Data START

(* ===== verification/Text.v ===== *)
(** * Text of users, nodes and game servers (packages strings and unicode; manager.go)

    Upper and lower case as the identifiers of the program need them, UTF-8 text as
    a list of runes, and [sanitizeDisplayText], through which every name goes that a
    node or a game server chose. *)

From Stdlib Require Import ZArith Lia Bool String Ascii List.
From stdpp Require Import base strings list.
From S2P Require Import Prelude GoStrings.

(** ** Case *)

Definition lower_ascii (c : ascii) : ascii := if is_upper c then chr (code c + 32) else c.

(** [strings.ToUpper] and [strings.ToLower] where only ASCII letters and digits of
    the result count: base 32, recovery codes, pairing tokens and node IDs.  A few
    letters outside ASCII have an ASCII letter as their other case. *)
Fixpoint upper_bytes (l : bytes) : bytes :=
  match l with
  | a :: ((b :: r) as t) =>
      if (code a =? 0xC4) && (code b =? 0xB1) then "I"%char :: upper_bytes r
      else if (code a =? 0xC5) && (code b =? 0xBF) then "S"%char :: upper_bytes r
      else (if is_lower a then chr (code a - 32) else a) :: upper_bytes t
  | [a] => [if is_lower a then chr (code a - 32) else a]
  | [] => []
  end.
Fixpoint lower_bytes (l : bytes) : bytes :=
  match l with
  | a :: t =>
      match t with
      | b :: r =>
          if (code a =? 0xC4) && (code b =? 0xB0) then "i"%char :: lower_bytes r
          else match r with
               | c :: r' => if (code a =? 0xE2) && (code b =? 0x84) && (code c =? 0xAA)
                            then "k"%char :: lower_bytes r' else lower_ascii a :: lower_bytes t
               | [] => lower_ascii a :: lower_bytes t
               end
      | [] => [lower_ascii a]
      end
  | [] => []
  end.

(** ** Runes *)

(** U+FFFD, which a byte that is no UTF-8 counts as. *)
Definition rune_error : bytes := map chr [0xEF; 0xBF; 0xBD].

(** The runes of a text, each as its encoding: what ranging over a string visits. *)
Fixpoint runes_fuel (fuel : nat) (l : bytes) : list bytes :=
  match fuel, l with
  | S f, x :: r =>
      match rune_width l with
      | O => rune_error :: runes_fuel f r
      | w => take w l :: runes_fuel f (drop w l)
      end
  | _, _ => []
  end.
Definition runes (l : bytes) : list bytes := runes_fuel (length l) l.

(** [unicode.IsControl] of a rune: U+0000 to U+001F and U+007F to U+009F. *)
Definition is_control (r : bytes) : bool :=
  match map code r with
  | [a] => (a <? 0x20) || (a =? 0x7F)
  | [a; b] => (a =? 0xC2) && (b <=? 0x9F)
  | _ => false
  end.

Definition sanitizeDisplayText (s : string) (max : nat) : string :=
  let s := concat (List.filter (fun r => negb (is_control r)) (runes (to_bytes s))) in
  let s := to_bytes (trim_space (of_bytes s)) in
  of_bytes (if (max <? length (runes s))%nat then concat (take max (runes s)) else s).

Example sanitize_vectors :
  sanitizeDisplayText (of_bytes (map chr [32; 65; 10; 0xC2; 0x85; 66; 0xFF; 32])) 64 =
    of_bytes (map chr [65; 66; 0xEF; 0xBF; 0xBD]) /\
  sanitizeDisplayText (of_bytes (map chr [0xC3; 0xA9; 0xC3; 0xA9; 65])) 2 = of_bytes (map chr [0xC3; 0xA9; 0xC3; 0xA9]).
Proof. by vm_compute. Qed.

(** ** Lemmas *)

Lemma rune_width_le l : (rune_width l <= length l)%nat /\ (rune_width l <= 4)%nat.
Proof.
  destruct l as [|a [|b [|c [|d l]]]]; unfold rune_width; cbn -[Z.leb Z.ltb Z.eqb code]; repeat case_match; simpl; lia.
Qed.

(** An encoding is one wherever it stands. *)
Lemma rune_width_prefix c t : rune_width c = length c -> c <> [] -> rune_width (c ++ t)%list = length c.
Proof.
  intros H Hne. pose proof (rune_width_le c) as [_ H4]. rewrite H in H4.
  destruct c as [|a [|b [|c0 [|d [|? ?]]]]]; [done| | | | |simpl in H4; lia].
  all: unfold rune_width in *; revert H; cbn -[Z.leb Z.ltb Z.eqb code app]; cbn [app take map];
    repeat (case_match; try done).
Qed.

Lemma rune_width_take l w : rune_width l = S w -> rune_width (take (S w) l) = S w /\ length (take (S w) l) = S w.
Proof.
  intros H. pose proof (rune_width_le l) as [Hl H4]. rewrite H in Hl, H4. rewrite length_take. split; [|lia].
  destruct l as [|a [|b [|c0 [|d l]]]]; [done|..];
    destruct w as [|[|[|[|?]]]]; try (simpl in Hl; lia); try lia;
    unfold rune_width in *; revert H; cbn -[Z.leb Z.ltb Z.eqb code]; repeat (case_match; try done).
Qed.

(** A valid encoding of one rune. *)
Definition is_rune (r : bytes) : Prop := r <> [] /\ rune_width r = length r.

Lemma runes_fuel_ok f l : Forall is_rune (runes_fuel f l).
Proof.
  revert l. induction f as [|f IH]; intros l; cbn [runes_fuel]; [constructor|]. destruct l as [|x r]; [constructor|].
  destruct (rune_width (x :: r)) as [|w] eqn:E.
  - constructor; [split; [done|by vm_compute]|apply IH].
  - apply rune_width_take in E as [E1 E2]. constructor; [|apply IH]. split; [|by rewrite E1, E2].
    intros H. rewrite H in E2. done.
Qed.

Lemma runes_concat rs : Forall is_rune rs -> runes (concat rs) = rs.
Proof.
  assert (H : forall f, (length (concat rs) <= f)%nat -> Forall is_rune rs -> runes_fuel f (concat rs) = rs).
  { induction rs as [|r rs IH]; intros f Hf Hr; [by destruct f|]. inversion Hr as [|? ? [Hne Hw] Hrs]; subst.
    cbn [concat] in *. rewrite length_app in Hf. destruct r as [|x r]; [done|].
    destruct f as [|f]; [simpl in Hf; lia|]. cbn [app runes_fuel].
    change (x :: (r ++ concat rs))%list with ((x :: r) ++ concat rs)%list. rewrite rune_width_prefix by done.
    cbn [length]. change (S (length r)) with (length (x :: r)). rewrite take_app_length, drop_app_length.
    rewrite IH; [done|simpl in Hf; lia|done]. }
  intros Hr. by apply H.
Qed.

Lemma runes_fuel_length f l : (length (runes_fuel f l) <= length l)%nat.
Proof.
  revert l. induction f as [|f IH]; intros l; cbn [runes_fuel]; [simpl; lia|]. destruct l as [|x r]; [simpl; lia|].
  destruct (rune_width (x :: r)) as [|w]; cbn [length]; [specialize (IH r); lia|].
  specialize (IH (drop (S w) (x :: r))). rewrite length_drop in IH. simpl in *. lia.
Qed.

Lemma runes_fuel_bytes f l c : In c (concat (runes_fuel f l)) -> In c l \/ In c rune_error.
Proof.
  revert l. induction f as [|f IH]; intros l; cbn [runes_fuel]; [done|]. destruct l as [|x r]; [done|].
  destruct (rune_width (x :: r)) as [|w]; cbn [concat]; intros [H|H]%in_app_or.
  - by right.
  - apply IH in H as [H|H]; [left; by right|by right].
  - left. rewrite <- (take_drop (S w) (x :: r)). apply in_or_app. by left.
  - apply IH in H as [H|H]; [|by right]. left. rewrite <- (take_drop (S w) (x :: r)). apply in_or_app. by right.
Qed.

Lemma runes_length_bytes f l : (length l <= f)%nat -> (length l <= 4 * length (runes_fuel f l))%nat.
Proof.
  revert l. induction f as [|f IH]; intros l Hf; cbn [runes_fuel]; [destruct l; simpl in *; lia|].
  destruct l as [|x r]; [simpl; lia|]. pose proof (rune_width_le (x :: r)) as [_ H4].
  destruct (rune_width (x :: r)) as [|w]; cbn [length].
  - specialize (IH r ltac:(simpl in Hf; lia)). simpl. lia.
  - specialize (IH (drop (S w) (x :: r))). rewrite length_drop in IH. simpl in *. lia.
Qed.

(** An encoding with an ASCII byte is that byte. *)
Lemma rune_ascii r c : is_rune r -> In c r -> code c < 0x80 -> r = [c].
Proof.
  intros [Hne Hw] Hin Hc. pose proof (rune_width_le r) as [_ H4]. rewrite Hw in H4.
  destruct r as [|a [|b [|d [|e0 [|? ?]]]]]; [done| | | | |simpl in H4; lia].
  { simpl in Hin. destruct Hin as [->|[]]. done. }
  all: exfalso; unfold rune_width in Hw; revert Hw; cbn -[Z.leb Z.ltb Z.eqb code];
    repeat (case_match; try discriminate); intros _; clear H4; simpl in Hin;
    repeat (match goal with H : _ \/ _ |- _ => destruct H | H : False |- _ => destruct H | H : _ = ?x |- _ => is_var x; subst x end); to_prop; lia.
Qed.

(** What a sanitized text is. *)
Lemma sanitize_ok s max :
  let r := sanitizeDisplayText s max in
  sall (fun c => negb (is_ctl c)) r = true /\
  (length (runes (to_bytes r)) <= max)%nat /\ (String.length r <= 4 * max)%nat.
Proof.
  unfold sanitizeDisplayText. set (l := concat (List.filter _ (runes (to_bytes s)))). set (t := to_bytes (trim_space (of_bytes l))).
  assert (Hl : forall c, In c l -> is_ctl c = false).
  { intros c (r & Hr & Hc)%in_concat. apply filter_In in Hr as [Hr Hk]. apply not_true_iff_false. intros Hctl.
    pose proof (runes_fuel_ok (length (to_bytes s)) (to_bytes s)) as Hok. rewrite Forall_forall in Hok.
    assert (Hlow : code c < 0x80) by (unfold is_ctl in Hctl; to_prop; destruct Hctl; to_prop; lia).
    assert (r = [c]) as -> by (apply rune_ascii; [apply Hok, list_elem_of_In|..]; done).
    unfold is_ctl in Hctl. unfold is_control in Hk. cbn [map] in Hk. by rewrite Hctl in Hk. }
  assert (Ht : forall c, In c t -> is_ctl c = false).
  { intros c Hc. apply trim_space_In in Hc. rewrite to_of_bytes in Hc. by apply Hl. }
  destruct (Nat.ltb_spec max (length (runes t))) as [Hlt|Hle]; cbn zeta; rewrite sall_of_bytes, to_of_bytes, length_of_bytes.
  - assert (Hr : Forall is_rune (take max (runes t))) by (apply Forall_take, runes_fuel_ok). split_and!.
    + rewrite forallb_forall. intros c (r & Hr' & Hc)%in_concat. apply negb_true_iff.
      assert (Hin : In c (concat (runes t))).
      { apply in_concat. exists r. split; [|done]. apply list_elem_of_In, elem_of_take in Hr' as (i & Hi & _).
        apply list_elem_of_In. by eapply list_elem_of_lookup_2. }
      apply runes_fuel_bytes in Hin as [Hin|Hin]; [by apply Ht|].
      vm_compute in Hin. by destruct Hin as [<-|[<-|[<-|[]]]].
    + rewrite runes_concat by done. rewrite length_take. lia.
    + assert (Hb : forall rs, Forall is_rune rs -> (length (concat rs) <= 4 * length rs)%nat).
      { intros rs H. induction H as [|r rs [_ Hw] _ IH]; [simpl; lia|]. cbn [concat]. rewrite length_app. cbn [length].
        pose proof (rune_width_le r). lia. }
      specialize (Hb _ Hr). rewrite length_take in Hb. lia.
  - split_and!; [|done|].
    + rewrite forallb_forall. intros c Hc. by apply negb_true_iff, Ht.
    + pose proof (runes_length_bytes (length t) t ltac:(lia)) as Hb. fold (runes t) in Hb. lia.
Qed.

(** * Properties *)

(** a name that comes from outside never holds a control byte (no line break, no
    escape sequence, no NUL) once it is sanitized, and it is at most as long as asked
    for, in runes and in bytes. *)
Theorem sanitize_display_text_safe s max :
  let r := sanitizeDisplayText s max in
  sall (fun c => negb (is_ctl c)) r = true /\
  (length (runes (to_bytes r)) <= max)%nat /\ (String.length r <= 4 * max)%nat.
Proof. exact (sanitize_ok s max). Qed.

Data END

[What you are asked to do]: Wherever the word "name" occurs in a line of the listing, copy that line.

[Solution below]:
    a list of runes, and [sanitizeDisplayText], through which every name goes that a
(** a name that comes from outside never holds a control byte (no line break, no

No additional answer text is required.